TASK TO COMPLETE: Only the lines from the beginning of the data below through the line containing "Definition set_ku_Namespace (x" belong in the response, each copied exactly.

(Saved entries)

(* ===== verification/ConfigDeployment.v ===== *)
(** Where the components of an experiment run ([pkg/config], deployment.go): the
    placement of harness, sandbox and bridge, its defaults, and the one composition a
    cluster supports. *)

From S2P Require Import Prelude Utf8 Paths.

(** [url.URL], the fields the code reads; [url.Parse] is an argument below. *)
Record FullURL := {
  ul_Scheme : string;
  ul_Opaque : string;
  ul_User : bool;
  ul_Host : string;
  ul_Path : string;
  ul_RawPath : string;
  ul_ForceQuery : bool;
  ul_RawQuery : string;
  ul_Fragment : string
}.

(** [DockerDeploymentConfig], [KubernetesDeploymentConfig] and [DeploymentConfig]. *)
Record DockerDeploymentConfig := { dk_Socket : string }.
Record KubernetesDeploymentConfig := {
  ku_Namespace : string;
  ku_NodeSelector : gmap string string;
  ku_PodCIDR : string;
  ku_ServiceCIDR : string;
  ku_PrometheusURL : string;
  ku_ServiceAccount : string;
  ku_ImagePullSecret : string;
  ku_Images : gmap string string
}.
Record DeploymentConfig := {
  dc_Backend : string;
  dc_Docker : option DockerDeploymentConfig;
  dc_Kubernetes : option KubernetesDeploymentConfig
}.
Definition no_kubernetes : KubernetesDeploymentConfig :=
  {| ku_Namespace := ""; ku_NodeSelector := ∅; ku_PodCIDR := ""; ku_ServiceCIDR := ""; ku_PrometheusURL := "";
     ku_ServiceAccount := ""; ku_ImagePullSecret := ""; ku_Images := ∅ |}.
Definition set_ku_Namespace (x : string) (k : KubernetesDeploymentConfig) : KubernetesDeploymentConfig :=
  {| ku_Namespace := x; ku_NodeSelector := ku_NodeSelector k; ku_PodCIDR := ku_PodCIDR k;
     ku_ServiceCIDR := ku_ServiceCIDR k; ku_PrometheusURL := ku_PrometheusURL k;
     ku_ServiceAccount := ku_ServiceAccount k; ku_ImagePullSecret := ku_ImagePullSecret k; ku_Images := ku_Images k |}.
Definition set_ku_ServiceAccount (x : string) (k : KubernetesDeploymentConfig) : KubernetesDeploymentConfig :=
  {| ku_Namespace := ku_Namespace k; ku_NodeSelector := ku_NodeSelector k; ku_PodCIDR := ku_PodCIDR k;
     ku_ServiceCIDR := ku_ServiceCIDR k; ku_PrometheusURL := ku_PrometheusURL k; ku_ServiceAccount := x;
     ku_ImagePullSecret := ku_ImagePullSecret k; ku_Images := ku_Images k |}.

ANSWER:
(* ===== verification/ConfigDeployment.v ===== *)
(** Where the components of an experiment run ([pkg/config], deployment.go): the
    placement of harness, sandbox and bridge, its defaults, and the one composition a
    cluster supports. *)

From S2P Require Import Prelude Utf8 Paths.

(** [url.URL], the fields the code reads; [url.Parse] is an argument below. *)
Record FullURL := {
  ul_Scheme : string;
  ul_Opaque : string;
  ul_User : bool;
  ul_Host : string;
  ul_Path : string;
  ul_RawPath : string;
  ul_ForceQuery : bool;
  ul_RawQuery : string;
  ul_Fragment : string
}.

(** [DockerDeploymentConfig], [KubernetesDeploymentConfig] and [DeploymentConfig]. *)
Record DockerDeploymentConfig := { dk_Socket : string }.
Record KubernetesDeploymentConfig := {
  ku_Namespace : string;
  ku_NodeSelector : gmap string string;
  ku_PodCIDR : string;
  ku_ServiceCIDR : string;
  ku_PrometheusURL : string;
  ku_ServiceAccount : string;
  ku_ImagePullSecret : string;
  ku_Images : gmap string string
}.
Record DeploymentConfig := {
  dc_Backend : string;
  dc_Docker : option DockerDeploymentConfig;
  dc_Kubernetes : option KubernetesDeploymentConfig
}.
Definition no_kubernetes : KubernetesDeploymentConfig :=
  {| ku_Namespace := ""; ku_NodeSelector := ∅; ku_PodCIDR := ""; ku_ServiceCIDR := ""; ku_PrometheusURL := "";
     ku_ServiceAccount := ""; ku_ImagePullSecret := ""; ku_Images := ∅ |}.
Definition set_ku_Namespace (x : string) (k : KubernetesDeploymentConfig) : KubernetesDeploymentConfig :=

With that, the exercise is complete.